| DIRECTIONS |
Please give back only the lines below from the one containing "entry whose page" to the one containing "Z.of_nat (length (data_addrs", each repeated word for word, both ends included.
========
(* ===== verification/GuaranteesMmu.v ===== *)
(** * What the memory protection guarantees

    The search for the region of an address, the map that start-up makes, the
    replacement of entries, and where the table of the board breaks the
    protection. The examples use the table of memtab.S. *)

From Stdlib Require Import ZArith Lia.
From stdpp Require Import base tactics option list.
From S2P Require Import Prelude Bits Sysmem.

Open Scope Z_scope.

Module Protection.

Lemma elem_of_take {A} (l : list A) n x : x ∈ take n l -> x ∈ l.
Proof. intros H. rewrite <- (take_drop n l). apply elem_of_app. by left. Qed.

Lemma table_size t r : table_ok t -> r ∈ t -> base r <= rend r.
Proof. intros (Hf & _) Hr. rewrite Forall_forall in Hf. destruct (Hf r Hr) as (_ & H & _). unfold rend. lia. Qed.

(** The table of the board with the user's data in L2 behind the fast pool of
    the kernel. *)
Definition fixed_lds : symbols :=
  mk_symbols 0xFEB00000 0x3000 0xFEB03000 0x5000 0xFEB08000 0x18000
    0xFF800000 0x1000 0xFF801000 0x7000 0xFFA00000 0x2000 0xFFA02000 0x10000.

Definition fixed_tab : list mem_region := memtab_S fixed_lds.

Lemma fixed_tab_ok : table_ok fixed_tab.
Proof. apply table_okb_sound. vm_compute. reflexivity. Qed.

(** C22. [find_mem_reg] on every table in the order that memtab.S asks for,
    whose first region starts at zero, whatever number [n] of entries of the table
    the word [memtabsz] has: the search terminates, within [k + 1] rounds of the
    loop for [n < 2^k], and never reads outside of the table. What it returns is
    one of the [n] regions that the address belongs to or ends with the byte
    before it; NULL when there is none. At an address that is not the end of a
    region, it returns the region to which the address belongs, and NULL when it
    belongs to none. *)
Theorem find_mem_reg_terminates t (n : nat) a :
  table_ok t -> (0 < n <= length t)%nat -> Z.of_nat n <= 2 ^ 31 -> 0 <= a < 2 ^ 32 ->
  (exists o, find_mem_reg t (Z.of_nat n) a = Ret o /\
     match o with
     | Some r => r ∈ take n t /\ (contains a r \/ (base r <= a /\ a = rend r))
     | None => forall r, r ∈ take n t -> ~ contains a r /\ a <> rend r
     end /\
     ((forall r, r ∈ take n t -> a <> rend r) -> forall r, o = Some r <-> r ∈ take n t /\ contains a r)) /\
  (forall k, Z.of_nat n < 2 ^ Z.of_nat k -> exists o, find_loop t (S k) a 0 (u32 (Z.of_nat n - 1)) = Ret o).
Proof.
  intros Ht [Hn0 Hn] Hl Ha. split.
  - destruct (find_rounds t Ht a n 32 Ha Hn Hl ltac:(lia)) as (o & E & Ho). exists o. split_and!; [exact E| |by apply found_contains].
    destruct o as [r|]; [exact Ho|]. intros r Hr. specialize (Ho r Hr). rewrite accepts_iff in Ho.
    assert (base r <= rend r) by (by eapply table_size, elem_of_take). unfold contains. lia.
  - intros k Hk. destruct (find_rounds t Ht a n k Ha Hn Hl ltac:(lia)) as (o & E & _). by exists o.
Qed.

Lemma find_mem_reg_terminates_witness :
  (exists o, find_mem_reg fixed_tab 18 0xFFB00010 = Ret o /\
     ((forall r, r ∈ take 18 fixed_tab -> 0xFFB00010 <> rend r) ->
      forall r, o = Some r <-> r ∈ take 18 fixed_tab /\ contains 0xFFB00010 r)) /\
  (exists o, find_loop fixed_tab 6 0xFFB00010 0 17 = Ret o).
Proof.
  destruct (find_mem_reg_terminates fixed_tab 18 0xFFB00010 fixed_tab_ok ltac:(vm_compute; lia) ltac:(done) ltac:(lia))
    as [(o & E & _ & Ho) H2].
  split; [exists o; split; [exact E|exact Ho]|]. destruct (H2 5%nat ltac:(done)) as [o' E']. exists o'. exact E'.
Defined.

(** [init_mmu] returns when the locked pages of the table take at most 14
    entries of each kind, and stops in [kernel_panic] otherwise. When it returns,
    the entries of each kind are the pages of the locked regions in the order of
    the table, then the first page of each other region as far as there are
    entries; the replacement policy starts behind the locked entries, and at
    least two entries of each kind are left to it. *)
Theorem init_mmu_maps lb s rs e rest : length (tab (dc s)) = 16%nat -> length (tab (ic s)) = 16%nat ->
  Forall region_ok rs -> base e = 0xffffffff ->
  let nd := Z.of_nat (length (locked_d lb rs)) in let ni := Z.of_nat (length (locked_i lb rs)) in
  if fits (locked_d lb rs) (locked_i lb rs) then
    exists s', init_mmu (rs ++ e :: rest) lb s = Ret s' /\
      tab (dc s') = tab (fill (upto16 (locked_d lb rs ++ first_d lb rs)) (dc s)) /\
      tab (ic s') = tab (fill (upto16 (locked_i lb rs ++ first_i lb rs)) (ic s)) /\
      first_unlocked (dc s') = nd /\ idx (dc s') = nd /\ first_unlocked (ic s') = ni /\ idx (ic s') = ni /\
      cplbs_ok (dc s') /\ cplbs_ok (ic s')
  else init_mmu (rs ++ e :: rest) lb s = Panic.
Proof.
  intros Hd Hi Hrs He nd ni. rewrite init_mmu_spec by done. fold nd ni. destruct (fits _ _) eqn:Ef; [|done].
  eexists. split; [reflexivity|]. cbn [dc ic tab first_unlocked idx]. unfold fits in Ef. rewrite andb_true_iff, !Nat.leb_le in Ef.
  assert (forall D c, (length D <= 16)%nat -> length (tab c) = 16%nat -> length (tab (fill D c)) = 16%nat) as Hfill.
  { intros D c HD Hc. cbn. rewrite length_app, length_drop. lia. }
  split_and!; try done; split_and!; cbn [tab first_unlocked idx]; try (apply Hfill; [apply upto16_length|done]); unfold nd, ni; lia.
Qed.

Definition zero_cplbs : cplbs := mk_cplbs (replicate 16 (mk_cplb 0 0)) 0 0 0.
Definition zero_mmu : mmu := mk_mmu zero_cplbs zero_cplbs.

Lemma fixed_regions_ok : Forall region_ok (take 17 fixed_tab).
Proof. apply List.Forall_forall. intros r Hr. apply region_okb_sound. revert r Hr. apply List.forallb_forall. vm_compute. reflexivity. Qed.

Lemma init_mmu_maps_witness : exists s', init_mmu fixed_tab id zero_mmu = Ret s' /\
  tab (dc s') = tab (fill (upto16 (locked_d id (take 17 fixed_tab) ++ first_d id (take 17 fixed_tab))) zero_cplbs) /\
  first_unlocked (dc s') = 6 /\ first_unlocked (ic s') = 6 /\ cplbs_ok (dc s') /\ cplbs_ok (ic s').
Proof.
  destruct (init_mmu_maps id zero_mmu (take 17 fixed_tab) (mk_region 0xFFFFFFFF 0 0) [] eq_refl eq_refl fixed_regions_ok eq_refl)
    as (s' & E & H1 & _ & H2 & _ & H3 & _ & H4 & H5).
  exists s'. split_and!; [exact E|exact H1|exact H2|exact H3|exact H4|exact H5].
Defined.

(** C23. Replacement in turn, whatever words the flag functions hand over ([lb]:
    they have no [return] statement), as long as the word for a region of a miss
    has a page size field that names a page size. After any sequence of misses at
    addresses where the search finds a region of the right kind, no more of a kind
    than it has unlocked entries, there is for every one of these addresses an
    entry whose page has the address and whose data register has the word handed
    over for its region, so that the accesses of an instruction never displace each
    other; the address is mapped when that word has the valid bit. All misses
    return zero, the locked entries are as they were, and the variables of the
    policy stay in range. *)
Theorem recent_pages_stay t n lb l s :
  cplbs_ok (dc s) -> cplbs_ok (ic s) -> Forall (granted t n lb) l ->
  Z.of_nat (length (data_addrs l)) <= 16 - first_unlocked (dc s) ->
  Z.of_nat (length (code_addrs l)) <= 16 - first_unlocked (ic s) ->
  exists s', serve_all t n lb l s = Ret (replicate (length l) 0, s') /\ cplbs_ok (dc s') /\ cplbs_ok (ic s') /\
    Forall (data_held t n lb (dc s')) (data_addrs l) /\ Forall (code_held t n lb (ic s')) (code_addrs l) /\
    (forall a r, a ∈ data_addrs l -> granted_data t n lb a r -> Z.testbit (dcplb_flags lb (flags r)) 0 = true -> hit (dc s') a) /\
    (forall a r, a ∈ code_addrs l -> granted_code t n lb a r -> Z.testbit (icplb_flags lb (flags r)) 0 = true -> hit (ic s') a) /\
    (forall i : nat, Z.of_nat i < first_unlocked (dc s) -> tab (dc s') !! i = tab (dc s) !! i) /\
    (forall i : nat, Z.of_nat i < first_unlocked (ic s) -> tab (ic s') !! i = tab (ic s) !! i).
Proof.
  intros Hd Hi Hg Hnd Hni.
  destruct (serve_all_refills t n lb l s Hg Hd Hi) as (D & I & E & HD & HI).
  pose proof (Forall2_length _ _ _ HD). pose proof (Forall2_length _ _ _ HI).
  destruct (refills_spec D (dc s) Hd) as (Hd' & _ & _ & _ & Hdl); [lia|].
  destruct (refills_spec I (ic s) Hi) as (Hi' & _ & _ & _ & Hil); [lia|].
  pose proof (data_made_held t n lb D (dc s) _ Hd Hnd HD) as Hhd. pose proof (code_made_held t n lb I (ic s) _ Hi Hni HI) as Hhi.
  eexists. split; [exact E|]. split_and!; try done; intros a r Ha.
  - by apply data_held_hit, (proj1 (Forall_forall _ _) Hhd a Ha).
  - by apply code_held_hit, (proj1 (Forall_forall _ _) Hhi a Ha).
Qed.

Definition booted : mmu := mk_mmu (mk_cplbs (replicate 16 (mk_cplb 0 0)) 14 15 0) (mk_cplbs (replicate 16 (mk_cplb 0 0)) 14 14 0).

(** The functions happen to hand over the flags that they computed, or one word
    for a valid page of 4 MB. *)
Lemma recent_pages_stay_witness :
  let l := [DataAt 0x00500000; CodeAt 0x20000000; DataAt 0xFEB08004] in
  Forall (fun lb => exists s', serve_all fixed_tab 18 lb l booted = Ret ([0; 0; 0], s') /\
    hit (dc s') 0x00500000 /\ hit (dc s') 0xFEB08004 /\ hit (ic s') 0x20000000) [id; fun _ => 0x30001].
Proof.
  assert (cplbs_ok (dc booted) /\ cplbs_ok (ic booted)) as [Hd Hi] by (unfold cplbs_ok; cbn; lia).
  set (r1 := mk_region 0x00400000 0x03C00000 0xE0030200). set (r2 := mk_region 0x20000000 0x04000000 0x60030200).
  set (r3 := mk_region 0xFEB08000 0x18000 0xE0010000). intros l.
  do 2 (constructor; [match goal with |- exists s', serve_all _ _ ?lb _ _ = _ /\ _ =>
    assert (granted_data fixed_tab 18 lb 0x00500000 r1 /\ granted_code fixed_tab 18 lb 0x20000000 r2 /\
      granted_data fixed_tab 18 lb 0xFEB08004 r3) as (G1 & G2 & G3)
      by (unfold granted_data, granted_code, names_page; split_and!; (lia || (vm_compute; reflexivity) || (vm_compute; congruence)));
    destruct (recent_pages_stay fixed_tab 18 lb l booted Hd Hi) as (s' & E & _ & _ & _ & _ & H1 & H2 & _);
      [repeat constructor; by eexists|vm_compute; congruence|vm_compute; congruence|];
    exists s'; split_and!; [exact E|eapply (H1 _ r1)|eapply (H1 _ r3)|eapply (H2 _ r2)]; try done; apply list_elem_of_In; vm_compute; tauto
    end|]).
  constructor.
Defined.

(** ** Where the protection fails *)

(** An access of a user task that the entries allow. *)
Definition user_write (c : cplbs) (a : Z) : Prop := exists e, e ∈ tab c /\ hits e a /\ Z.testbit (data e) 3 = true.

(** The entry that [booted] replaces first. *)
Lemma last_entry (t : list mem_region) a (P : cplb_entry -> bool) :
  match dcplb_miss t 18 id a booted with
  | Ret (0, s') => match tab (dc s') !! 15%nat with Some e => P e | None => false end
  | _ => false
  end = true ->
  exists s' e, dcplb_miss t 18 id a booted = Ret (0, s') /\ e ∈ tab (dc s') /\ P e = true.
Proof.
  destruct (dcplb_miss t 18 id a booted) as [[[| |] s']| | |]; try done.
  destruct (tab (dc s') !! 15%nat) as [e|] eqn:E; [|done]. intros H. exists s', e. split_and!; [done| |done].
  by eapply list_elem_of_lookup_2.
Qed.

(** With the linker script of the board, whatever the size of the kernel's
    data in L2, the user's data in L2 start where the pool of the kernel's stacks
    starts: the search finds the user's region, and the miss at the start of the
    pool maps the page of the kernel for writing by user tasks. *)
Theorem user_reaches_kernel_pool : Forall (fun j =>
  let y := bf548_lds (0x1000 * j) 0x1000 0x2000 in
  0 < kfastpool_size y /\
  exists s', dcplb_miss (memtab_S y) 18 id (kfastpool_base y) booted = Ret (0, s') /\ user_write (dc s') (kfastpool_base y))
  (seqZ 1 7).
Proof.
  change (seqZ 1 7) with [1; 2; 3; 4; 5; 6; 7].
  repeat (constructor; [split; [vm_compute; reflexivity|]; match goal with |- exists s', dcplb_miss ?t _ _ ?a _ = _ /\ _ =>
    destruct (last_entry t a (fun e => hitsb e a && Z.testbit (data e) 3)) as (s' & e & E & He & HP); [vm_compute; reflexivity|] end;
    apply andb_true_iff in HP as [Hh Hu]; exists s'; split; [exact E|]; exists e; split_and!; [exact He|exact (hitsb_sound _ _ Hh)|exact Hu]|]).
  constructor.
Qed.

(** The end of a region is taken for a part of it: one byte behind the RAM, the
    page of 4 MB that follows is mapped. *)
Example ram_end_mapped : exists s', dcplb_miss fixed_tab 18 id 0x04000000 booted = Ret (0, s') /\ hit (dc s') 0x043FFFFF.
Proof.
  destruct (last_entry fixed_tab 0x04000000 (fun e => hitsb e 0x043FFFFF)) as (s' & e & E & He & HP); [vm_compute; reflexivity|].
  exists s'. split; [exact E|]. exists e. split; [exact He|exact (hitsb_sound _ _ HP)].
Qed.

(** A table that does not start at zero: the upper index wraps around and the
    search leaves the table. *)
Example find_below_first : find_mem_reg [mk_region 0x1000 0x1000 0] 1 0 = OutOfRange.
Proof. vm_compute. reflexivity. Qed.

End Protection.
========
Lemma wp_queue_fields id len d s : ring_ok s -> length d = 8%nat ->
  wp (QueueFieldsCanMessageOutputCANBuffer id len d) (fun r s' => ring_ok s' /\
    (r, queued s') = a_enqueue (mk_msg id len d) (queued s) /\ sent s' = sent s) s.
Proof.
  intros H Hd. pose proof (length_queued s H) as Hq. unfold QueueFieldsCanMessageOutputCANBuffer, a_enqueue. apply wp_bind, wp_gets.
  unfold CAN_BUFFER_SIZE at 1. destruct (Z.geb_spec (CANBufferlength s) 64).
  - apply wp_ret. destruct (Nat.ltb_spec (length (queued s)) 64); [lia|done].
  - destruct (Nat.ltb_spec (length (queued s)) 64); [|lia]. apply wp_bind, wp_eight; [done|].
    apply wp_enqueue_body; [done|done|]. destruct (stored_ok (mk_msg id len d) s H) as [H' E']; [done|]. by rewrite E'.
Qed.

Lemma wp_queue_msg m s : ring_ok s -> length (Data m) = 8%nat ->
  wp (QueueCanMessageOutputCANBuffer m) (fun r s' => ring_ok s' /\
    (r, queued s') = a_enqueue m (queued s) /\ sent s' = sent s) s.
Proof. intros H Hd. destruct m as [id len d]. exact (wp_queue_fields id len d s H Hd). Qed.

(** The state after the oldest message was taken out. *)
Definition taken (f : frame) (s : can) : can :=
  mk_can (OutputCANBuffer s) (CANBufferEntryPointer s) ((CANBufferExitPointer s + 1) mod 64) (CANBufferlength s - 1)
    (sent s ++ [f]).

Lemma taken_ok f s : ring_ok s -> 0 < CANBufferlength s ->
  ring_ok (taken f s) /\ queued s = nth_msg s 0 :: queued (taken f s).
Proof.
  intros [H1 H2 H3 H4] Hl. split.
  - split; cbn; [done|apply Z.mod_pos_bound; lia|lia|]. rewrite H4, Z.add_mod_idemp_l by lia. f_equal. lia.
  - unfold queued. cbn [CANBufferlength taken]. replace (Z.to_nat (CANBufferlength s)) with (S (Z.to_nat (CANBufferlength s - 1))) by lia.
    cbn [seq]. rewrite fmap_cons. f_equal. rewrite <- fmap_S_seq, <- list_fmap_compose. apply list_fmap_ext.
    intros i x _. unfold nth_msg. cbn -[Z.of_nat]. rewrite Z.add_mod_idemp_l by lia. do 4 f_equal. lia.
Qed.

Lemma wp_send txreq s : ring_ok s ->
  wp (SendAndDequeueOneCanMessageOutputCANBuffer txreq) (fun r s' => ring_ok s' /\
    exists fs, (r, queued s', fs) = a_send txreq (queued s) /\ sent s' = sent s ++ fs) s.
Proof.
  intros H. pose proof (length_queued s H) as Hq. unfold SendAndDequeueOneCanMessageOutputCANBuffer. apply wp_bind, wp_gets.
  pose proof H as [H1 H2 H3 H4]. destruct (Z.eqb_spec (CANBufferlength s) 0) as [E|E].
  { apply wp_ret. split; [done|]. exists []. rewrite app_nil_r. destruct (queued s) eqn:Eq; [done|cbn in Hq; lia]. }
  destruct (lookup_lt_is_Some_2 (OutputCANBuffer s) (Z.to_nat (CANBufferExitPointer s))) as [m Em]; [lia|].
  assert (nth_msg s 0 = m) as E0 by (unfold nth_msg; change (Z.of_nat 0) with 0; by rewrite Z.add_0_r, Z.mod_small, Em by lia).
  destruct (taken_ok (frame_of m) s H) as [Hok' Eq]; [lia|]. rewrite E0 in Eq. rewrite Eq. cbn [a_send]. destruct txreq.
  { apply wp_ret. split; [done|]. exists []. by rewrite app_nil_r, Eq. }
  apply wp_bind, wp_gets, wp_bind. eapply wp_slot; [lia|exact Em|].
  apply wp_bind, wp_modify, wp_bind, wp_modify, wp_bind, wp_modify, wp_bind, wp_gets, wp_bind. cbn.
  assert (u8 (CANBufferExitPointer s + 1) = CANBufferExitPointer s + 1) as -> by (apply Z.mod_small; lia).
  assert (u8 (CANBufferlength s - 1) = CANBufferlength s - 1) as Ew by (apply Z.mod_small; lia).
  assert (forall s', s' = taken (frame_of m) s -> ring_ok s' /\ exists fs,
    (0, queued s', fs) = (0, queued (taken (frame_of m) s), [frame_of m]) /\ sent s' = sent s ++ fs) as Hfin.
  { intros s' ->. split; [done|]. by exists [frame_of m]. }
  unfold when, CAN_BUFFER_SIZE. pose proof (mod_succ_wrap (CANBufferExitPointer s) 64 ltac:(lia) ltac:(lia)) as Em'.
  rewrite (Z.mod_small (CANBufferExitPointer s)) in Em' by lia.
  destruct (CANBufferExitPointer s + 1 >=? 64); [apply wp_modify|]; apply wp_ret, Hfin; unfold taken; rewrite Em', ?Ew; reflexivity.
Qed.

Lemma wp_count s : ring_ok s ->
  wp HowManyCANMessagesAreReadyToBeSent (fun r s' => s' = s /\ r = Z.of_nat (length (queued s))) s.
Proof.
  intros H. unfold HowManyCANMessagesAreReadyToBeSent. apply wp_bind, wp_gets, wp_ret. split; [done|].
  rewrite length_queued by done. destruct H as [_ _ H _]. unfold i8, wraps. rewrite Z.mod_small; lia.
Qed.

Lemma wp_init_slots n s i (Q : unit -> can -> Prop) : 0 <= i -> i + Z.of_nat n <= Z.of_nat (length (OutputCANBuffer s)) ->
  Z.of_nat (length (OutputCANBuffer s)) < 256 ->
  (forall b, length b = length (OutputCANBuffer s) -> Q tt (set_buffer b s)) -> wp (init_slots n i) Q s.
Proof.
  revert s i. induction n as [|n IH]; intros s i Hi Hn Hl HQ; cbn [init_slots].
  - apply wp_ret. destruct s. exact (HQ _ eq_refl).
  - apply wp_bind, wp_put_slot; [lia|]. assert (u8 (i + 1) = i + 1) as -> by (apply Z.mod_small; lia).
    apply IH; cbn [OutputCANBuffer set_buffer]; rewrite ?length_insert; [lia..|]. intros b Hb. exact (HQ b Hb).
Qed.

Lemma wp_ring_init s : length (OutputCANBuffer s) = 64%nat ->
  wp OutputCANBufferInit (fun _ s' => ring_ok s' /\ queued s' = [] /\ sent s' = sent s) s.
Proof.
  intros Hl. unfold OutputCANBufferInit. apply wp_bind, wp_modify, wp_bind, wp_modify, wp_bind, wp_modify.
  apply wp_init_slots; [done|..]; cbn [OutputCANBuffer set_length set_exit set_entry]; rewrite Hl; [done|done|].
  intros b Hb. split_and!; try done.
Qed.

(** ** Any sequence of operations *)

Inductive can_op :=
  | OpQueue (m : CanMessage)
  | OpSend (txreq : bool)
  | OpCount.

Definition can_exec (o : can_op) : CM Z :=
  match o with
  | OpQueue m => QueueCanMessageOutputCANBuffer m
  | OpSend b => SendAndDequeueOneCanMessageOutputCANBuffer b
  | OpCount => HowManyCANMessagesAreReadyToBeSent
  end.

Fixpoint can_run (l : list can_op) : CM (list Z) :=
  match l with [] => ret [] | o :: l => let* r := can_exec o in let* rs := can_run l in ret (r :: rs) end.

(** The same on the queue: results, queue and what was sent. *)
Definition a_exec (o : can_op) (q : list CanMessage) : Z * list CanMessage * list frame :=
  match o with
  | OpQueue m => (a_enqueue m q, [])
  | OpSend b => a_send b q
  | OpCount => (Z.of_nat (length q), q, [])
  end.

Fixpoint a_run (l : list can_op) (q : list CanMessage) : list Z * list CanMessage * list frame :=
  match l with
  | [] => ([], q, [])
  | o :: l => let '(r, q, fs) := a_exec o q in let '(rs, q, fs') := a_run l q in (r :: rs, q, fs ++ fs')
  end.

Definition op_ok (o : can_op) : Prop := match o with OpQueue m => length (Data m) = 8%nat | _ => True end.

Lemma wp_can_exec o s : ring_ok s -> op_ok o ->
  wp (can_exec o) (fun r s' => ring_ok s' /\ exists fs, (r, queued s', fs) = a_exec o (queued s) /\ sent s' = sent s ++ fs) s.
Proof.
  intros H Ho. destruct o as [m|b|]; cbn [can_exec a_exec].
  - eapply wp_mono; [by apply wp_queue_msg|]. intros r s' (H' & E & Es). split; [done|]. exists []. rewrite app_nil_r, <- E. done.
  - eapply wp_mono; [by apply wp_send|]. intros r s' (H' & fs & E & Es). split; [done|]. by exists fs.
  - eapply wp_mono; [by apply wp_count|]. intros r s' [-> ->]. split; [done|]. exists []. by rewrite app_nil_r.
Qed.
========
| OUTPUT |
    entry whose page has the address and whose data register has the word handed
    over for its region, so that the accesses of an instruction never displace each
    other; the address is mapped when that word has the valid bit. All misses
    return zero, the locked entries are as they were, and the variables of the
    policy stay in range. *)
Theorem recent_pages_stay t n lb l s :
  cplbs_ok (dc s) -> cplbs_ok (ic s) -> Forall (granted t n lb) l ->
  Z.of_nat (length (data_addrs l)) <= 16 - first_unlocked (dc s) ->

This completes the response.